The entire research and the successful hack of the infotainment system will be released at a presentation at the BlackHat 2023 event slated to take place on August 9, 2023. The presentation is titled “Jailbreaking an Electric Vehicle in 2023 or What It Means to Hotwire Tesla’s x86-Based Seat Heater.”
The Tesla infotainment APU runs on a vulnerable AMD Zen 1 CPU. As such, the security researchers could not conduct an experiment exploiting the weaknesses discovered previously to achieve a jailbreak.
The brief summary by the researchers also noted that in this hacking campaign, they used a known voltage fault injection attack against the AMD Secure Processor (ASP). This attack serves as the base of trust for this system.

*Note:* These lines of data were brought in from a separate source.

Fixpoint flatten (n : Node) : Stream :=
  match n with
  | Elem name attrs kids => Ok (Start name attrs) :: flat_map flatten kids ++ [Ok (End name)]
  | Content l => [Ok (Other l)]
  end.

Definition events (kids : list Node) : Stream := flat_map flatten kids.

Section Trees.
Context `{Q : QuickXml}.

(** The text of a leaf, when it has one and it can be decoded. *)
Definition leaf_text (l : Leaf) : option string :=
  match l with
  | Text raw => match decode raw with
                | Ok t => match unescape t with Ok u => Some u | Err _ => None end
                | Err _ => None
                end
  | CData raw => from_utf8 raw
  | _ => None
  end.

(** The texts of the document can be decoded. *)
Fixpoint decodable (n : Node) : bool :=
  match n with
  | Elem _ _ kids => forallb decodable kids
  | Content (Text raw) => bool_decide (is_Some (leaf_text (Text raw)))
  | Content (CData raw) => utf8_valid raw
  | Content _ => true
  end.

Definition node_text (n : Node) : string :=
  match n with
  | Elem _ _ _ => ""
  | Content l => default "" (leaf_text l)
  end.

(** The direct text of an element. *)
Definition text_of (kids : list Node) : string := foldr (fun n t => node_text n +:+ t) "" kids.

End Trees.

(** The content of the children called [m], in order, and of the last one. *)
Definition child (m : string) (n : Node) : option (list Node) :=
  match n with
  | Elem name _ kids => if decide (local_name name = m) then Some kids else None
  | Content _ => None
  end.

Definition children (m : string) (kids : list Node) : list (list Node) := omap (child m) kids.

Definition last_child (m : string) (kids : list Node) : option (list Node) :=
  list.last (children m kids).

(** A field read from the last child of a name, with or without a default. *)
Definition opt {A} (m : string) (f : list Node -> A) (kids : list Node) : option A :=
  f <$> last_child m kids.

Definition req {A} (m : string) (f : list Node -> A) (d : A) (kids : list Node) : A :=
  default d (opt m f kids).

(** The children of all elements called [m]. *)
Definition inside (m : string) (kids : list Node) : list Node := List.concat (children m kids).

Definition list_of {A} (item : string) (f : list Node -> A) (kids : list Node) : list A :=
  f <$> children item kids.

(** ** Facts *)

Section NodeInd.
Variable P : Node -> Prop.
Hypothesis Helem : forall name attrs kids, Forall P kids -> P (Elem name attrs kids).
Hypothesis Hcontent : forall l, P (Content l).

Fixpoint node_tree_ind (n : Node) : P n :=
  match n with
  | Elem name attrs kids =>
      Helem name attrs kids
        ((fix go (l : list Node) : Forall P l :=
            match l with
            | [] => @List.Forall_nil _ P
            | k :: l' => @List.Forall_cons _ P k l' (node_tree_ind k) (go l')
            end) kids)
  | Content l => Hcontent l
  end.

End NodeInd.

Lemma length_flatten n : 1 <= length (flatten n).
Proof. destruct n; cbn; lia. Qed.

Lemma length_events kids : length kids <= length (events kids).
Proof.
  induction kids as [|n kids IH]; cbn; [lia |].
  rewrite length_app. pose proof (length_flatten n). unfold events in IH. lia.
Qed.

Lemma last_child_app m l1 l2 :
  last_child m (l1 ++ l2)
  = match last_child m l2 with Some k => Some k | None => last_child m l1 end.
Proof. unfold last_child, children. by rewrite omap_app, last_app. Qed.

Lemma last_child_snoc m kids n :
  last_child m (kids ++ [n]) = match child m n with Some k => Some k | None => last_child m kids end.
Proof. rewrite last_child_app. unfold last_child, children. cbn. by destruct (child m n). Qed.

Lemma children_snoc m kids n :
  children m (kids ++ [n]) = children m kids ++ match child m n with Some k => [k] | None => [] end.
Proof. unfold children. rewrite omap_app. cbn. by destruct (child m n). Qed.

Lemma opt_snoc {A} m (f : list Node -> A) kids n :
  opt m f (kids ++ [n]) = match child m n with Some k => Some (f k) | None => opt m f kids end.
Proof. unfold opt. rewrite last_child_snoc. by destruct (child m n). Qed.

Lemma req_snoc {A} m (f : list Node -> A) d kids n :
  req m f d (kids ++ [n]) = match child m n with Some k => f k | None => req m f d kids end.
Proof. unfold req. rewrite opt_snoc. by destruct (child m n). Qed.

Lemma opt_app {A} m (f : list Node -> A) l1 l2 :
  opt m f (l1 ++ l2) = match opt m f l2 with Some v => Some v | None => opt m f l1 end.
Proof. unfold opt. rewrite last_child_app. by destruct (last_child m l2). Qed.

Lemma inside_snoc m kids n : inside m (kids ++ [n]) = inside m kids ++ default [] (child m n).
Proof.
  unfold inside. rewrite children_snoc, List.concat_app. f_equal.
  destruct (child m n); cbn; by rewrite ?app_nil_r.
Qed.

(** *** Readers end on every stream *)

Section Totality.
Context `{Q : QuickXml} {E : Type} `{XE : XmlErrors E}.

Definition total {A} (p : Parser E A) : Prop :=
  forall s, exists r s', p s = Some (r, s') /\ length s' <= length s.

(** With fuel for every event left. *)
Definition total_with {A} (fuel : nat) (p : Parser E A) : Prop :=
  forall s, length s < fuel -> exists r s', p s = Some (r, s') /\ length s' <= length s.

Lemma total_ret {A} (a : A) : total (mret a).
Proof. intros s. eauto. Qed.

Lemma total_fail {A} (e : E) : total (fail (A := A) e).
Proof. intros s. eexists _, _. by split. Qed.

Lemma total_lift {A} (r : result E A) : total (lift r).
Proof. intros s. eexists _, _. by split. Qed.

Lemma total_bind {A B} (p : Parser E A) (k : A -> Parser E B) :
  total p -> (forall a, total (k a)) -> total (p ≫= k).
Proof.
  intros Hp Hk s. destruct (Hp s) as (r & s1 & H1 & L1). unfold mbind, parser_mbind.
  rewrite H1. destruct r as [a|e]; [| by eauto].
  destruct (Hk a s1) as (r & s2 & H2 & L2). exists r, s2. split; [done | lia].
Qed.

Lemma total_with_bind {A B} fuel (p : Parser E A) (k : A -> Parser E B) :
  total_with fuel p -> (forall a, total_with fuel (k a)) -> total_with fuel (p ≫= k).
Proof.
  intros Hp Hk s Hs. destruct (Hp s Hs) as (r & s1 & H1 & L1). unfold mbind, parser_mbind.
  rewrite H1. destruct r as [a|e]; [| by eauto].
  destruct (Hk a s1) as (r & s2 & H2 & L2); [lia |]. exists r, s2. split; [done | lia].
Qed.

Lemma total_weaken {A} fuel (p : Parser E A) : total p -> total_with fuel p.
Proof. intros H s _. apply H. Qed.

(** A loop that reads an event before it goes on. *)
Lemma total_next {A} fuel (k : Event -> Parser E A) :
  (forall ev, ev <> Eof -> total_with fuel (k ev)) -> total (k Eof) ->
  total_with (S fuel) (next ≫= k).
Proof.
  intros Hk He s Hs. unfold mbind, parser_mbind, next. destruct s as [|[ev|e] s]; cbn in *.
  - apply He.
  - destruct (decide (ev = Eof)) as [->|Hne].
    + destruct (He s) as (r & s' & H1 & L1). exists r, s'. split; [done | lia].
    + destruct (Hk ev Hne s) as (r & s' & H1 & L1); [lia |]. exists r, s'. split; [done | lia].
  - eexists _, _. split; [done | lia].
Qed.

Lemma total_fuel {A} (p : nat -> Parser E A) :
  (forall fuel, total_with fuel (p fuel)) -> total (fun s => p (S (length s)) s).
Proof. intros H s. apply H. lia. Qed.

Lemma total_skip_loop fuel depth : total_with fuel (skip_loop fuel depth).
Proof.
  revert depth. induction fuel as [|fuel IH]; intros [|depth]; [| intros s Hs; lia | |].
  1, 2: by apply total_weaken, total_ret.
  apply total_next; [| apply total_fail].
  intros [] Hev; try apply IH. by destruct Hev.
Qed.

Lemma total_skip : total skip_element.
Proof. apply (total_fuel (fun fuel => skip_loop fuel 1)). intros fuel. apply total_skip_loop. Qed.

The summary conducted by the BlackHat researchers noted that the AMD Secure Processor was used to obtain access to the system.
The summary demonstrates how the researchers adopted low-cost and off-the-shelf hardware to conduct the glitching attack and avert the early boot code launched by this ASP. The researchers will also show how they reverse-engineered the boot flow to access a root shell on the recovery and production of Linux distribution.

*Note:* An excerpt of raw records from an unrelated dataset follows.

Lemma total_profiles : total parse_profiles.
Proof. apply total_items. unfold parse_profile. total_record. Qed.

Lemma total_parent : total parse_parent.
Proof. unfold parse_parent. total_record. Qed.
#[local] Hint Resolve total_profiles total_parent : xml.

Lemma total_project : total parse_project.
Proof.
  apply total_bind; [unfold project_fields; total_record |].
  intros pom. destruct (is_empty _); [apply total_fail | apply total_ret].
Qed.

Lemma total_inner : total parse_inner.
Proof.
  unfold parse_inner. apply (total_fuel inner_loop). intros fuel.
  induction fuel as [|fuel IH]; [intros s Hs; lia |].
  apply total_next; [| apply total_fail].
  intros [root attrs| | | |] Hev; try apply IH; try (apply total_weaken, total_fail).
  apply total_weaken. case_decide; [| apply total_fail].
  apply total_bind; [apply total_project |]. intros pom.
  apply total_bind; [apply total_lift | intros; apply total_ret].
Qed.

Lemma inner_loop_prolog prolog fuel rest :
  length prolog < fuel ->
  exists fuel', inner_loop fuel ((Ok ∘ Other <$> prolog) ++ rest) = inner_loop (S fuel') rest.
Proof.
  revert fuel. induction prolog as [|l prolog IH]; intros [|fuel] Hf; cbn [length] in Hf; try lia.
  - by exists fuel.
  - apply IH. lia.
Qed.

Lemma inner_loop_root fuel name attrs kids rest :
  forallb decodable kids ->
  fst <$> inner_loop (S fuel) (flatten (Elem name attrs kids) ++ rest) = Some (tree_pom name kids).
Proof.
  intros Hk. cbn [inner_loop]. rewrite next_elem. unfold tree_pom. case_decide; [| done].
  unfold parse_project. unfold mbind at 1, parser_mbind at 1.
  rewrite (bind_reads _ _ _ _ _ _ reads_project_fields) by done.
  destruct (is_empty _) eqn:He; [done |]. cbn. unfold mbind, parser_mbind, lift.
  unfold validate_model_version. by destruct (bool_decide _).
Qed.

(** C12: the streaming POM reader implements the tree reading of a document.
    On the events of any document whose texts decode - comments, processing
    instructions and other leaves before the root, a root element with
    arbitrary children, anything after it - the result is that of [tree_pom]:
    each field of a record is the last child of its name, each list the
    children of the last container, unknown elements are ignored at every
    level, and the errors are exactly a root other than [project], a missing
    artifactId and an unsupported model version. *)
Theorem parse_pom_tree xml prolog name attrs kids epilog :
  tokens xml = (Ok ∘ Other <$> prolog) ++ flatten (Elem name attrs kids) ++ epilog ->
  forallb decodable kids ->
  parse_pom xml = Some (tree_pom name kids).
Proof.
  intros Ht Hk. unfold parse_pom, parse_inner. rewrite Ht.
  destruct (inner_loop_prolog prolog
    (S (length ((Ok ∘ Other <$> prolog) ++ flatten (Elem name attrs kids) ++ epilog)))
    (flatten (Elem name attrs kids) ++ epilog)) as [fuel' ->].
  - rewrite length_app, length_fmap. lia.
  - by apply inner_loop_root.
Qed.

(** reading ends on every sequence of events, well-formed or not: with one
    unit of fuel per event, no loop of the reader runs out. *)
Theorem parse_pom_total xml : is_Some (parse_pom xml).
Proof.
  unfold parse_pom. destruct (total_inner (tokens xml)) as (r & s' & -> & _). by eexists.
Qed.

End Trees.

(** ** Runs *)

Module Example.

(** A reader whose texts decode to themselves. *)
Definition plain (doc : Stream) : QuickXml := {| tokens _ := doc; decode := Ok; unescape := Ok |}.

Definition leaf (name text : string) : Node := Elem name [] [Content (Text text)].

Definition kids : list Node :=
  [ leaf "modelVersion" "4.0.0"; Content Comment; leaf "artifactId" "first";
    Elem "unknown" [] [leaf "artifactId" "nested"];
    Elem "m:dependencies" [] [
      Elem "dependency" [] [leaf "groupId" "g"; leaf "artifactId" "a"; leaf "version" "1"]];
    leaf "artifactId" "app" ].

Definition doc : Stream := [Ok (Other Decl)] ++ flatten (Elem "project" [] kids) ++ [].

Lemma parse_pom_tree_witness :
  exists pom, @parse_pom (plain doc) "" = Some (Ok pom) /\
    artifact_id pom = "app" /\ length (dependencies pom) = 1.
Proof.
  exists (@tree_project (plain doc) kids). split; [| split; reflexivity].
  exact (@parse_pom_tree (plain doc) "" [Decl] "project" [] kids [] eq_refl I).
Defined.

(** quick-xml reports an entity or character reference in text as an event of
    its own, [GeneralRef]; the readers drop it, so [a&amp;b] is read as
    [ab]. *)
Theorem entity_reference_dropped :
  let amp := Elem "artifactId" []
    [Content (Text "a"); Content (GeneralRef "amp"); Content (Text "b")] in
  exists pom, @parse_pom (plain (flatten (Elem "project" [] [amp]))) "" = Some (Ok pom) /\
    artifact_id pom = "ab".
Proof. eexists. split; vm_compute; reflexivity. Qed.

End Example.
End PomXml.
Lemma total_repository : total parse_repository.
Proof. unfold parse_repository. total_record. Qed.

Lemma total_os a : total (parse_activation_os a).
Proof. unfold parse_activation_os. total_record. Qed.

Lemma total_property a : total (parse_activation_property a).
Proof. unfold parse_activation_property. total_record. Qed.

Lemma total_file a : total (parse_activation_file a).
Proof. unfold parse_activation_file. total_record. Qed.
#[local] Hint Resolve total_repository total_os total_property total_file : xml.

Lemma settings_total_activation : total parse_activation.
Proof. unfold parse_activation. total_record. Qed.
#[local] Hint Resolve settings_total_activation : xml.

Lemma total_profile : total parse_profile.
Proof. unfold parse_profile. total_record. Qed.
#[local] Hint Resolve total_profile : xml.

Lemma total_settings : total parse_settings.
Proof. unfold parse_settings. total_record. Qed.

Lemma total_settings_inner : total parse_inner.
Proof.
  unfold parse_inner. apply (total_fuel inner_loop). intros fuel.
  induction fuel as [|fuel IH]; [intros s Hs; lia |].
  apply total_next; [| apply total_ret].
  intros [name attrs| | | |] Hev; try apply IH; [| done]. case_decide.
  - apply total_weaken, total_settings.
  - apply total_with_bind; [apply total_weaken, total_skip | intros; apply IH].
Qed.

(** Reading ends on every sequence of events. *)
Lemma parse_settings_ends xml : is_Some (parse_settings_str xml).
Proof.
  unfold parse_settings_str. destruct (total_settings_inner (tokens xml)) as (r & s' & -> & _).
  by eexists.
Qed.

End Trees.

(** *** An instance *)

Definition sample : list Node :=
  let leaf name text := Elem name [] [Content (Text text)] in
  [ Content Decl;
    Elem "settings" [] [
      leaf "offline" " TRUE ";
      Elem "mirrors" [] [Elem "mirror" [] [leaf "id" "m"; leaf "mirrorOf" "*"; leaf "url" "u"]];
      Elem "proxies" [] [Elem "proxy" [] [leaf "host" "h"; leaf "port" "70000"]] ] ].

Definition sample_xml : QuickXml :=
  {| tokens _ := events sample; decode := Ok; unescape := Ok |}.

Lemma parse_settings_tree_witness :
  exists s, @parse_settings_str sample_xml "" = Some (Ok s) /\
    offline s = true /\ mi_mirror_of <$> mirrors s = ["*"] /\ px_port <$> proxies s = [None].
Proof.
  exists (@tree_document sample_xml sample). split; [| split_and!; reflexivity].
  exact (@parse_settings_tree sample_xml "" sample eq_refl I).
Defined.

End Settings.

“We will present an attack against newer AMD-based infotainment systems (MCU-Z) used on all recent models. It gives us two distinct capabilities: First, it enables the first unpatchable AMD-based “Tesla Jailbreak”, allowing us to run arbitrary software on the infotainment. Second, it will enable us to extract an otherwise vehicle-unique hardware-bound RSA key used to authenticate a car in Tesla’s internal service network,” the team said.
Accessing sensitive information within the car’s system
Once the hackers have obtained the root permissions, they became free to conduct arbitrary changes that will remain even after infotainment system reboots and over-the-air updates by Tesla.
The researchers could also access sensitive information stored within the car’s system and decrypt the same information. This information includes the owner’s personal data, phonebook, calendar data, call logs, Spotify and Gmail session cookies. The hackers could also access WiFi passwords and locations visited.
The jailbreak also allows the threat actor to extract the TPM-protected attestation key that Tesla can use to authenticate a car while verifying the integrity of the hardware platform and later migrate it to another vehicle.
Besides impersonating the car ID on the Tesla network, the move might also aid in using the car across unsupported regions while conducting independent repair while modding. One of the researchers at BlackHat noted that some tools used to perform the jailbreak were $100 worth of electronic equipment and a soldering iron.
The researcher said that Tesla had informed them that the proof-of-concept supporting rear seat heating was developed from an old firmware version. Updates to the configuration item can only be done using a valid signature by Tesla. The BlackHat researchers’ research laid the groundwork for tweaking the entire system.
The key extraction exploit still runs on the latest Tesla software update. As such, the issue is still vulnerable to exploitation by hackers. While white hat hackers have done the current exploit, malicious actors might launch similar campaigns and cause significant damage. The researcher has also refuted previous claims that this jailbreak can compromise Full-Self Driving (FSD).